London, the UK's capital, is a city groaning under its own weight. Its road network supports roughly 21 million trips each day, accounting for around 80 per cent of all trips in the city, according to Transport for London, the local government body that manages its transport network. Buses carry 6.5 million people each day, picking their way around 500,000 roadwork jobs each year.
Things are getting more challenging over time. There will be around 10 million people in the city by 2030, up from around 8.6 million in 2015, travelling on road and tube systems built years ago to cope with far lower traffic volumes. In 25 years, the system will have to support another five million daily trips, warns Lauren Sager-Weinstein, TfL's chief data analyst.

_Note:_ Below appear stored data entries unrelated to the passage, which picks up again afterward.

(** * Exit Vector: maze generation and ball physics

    A shallow embedding of [js/config.js], [js/maze.js], [js/physics.js]
    and the state logic of [js/game.js].

    Number model.  A JavaScript number that the code uses as an index, a
    count, a seed or a cell tag is a [Z]; the canvas size handed to
    [MazeGenerator.init] is a [Q] (it is floored before it is used as a
    count); every pixel-space quantity of the physics (positions,
    velocities, radii, zone bounds, scores) is a real number [R], that is,
    the arithmetic of the simulation is taken exact.  The one place where
    the rounding of a double changes an integer result, the product
    [seed * 1103515245] of the generator (it exceeds 2^53), is modelled
    with its rounding written out ([round53]).

    Methods that mutate [this] are functions from the old object to the
    new one; a method that can throw returns a [result]. *)

From Stdlib Require Import String ZArith Zquot List Bool Lia QArith Qround Qminmax.
From Stdlib Require Import Reals Lra Permutation Relations.
Import ListNotations.

#[local] Open Scope Z_scope.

TfL has turned to analytics to solve the problem and spends a lot of its time gathering data and turning it into useful insights.
Data, data everywhere
"For example, the 19 million daily transactions that we see through our ticketing system feed into models that our transport planners use to forecast future demand on the network," she says, adding that the introduction of Oyster in 2003 was a huge leap. Before that, it had been gathering passenger journey data using paper-based surveys.
"When we combine this ticketing data with other data sets, such as bus location data, we use this to plan our bus network – at the route level and even at bus stop location level."
TfL has also embraced the open data movement, publishing a variety of feeds via its own unified API, available to the public. Apparently, developers quite like it. Maybe a little too much.
Anyone can access live data on transportation and related information, ranging from live bus arrivals, through to train status on the tube, and live traffic disruptions. It produces a lot of these data using its connected Split Cycle Offsets Optimization Technique (SCOOT) system, which uses embedded road sensors to see how traffic is flowing on the street, and what emissions are like.
Alongside this live data, you can also get access to more static information in the form of structured data feeds, ranging from Oyster ticket stop locations through to Wi-Fi access points on the tube, and even walking times between adjacent stations. The latter might make stunts like this one far easier, incidentally.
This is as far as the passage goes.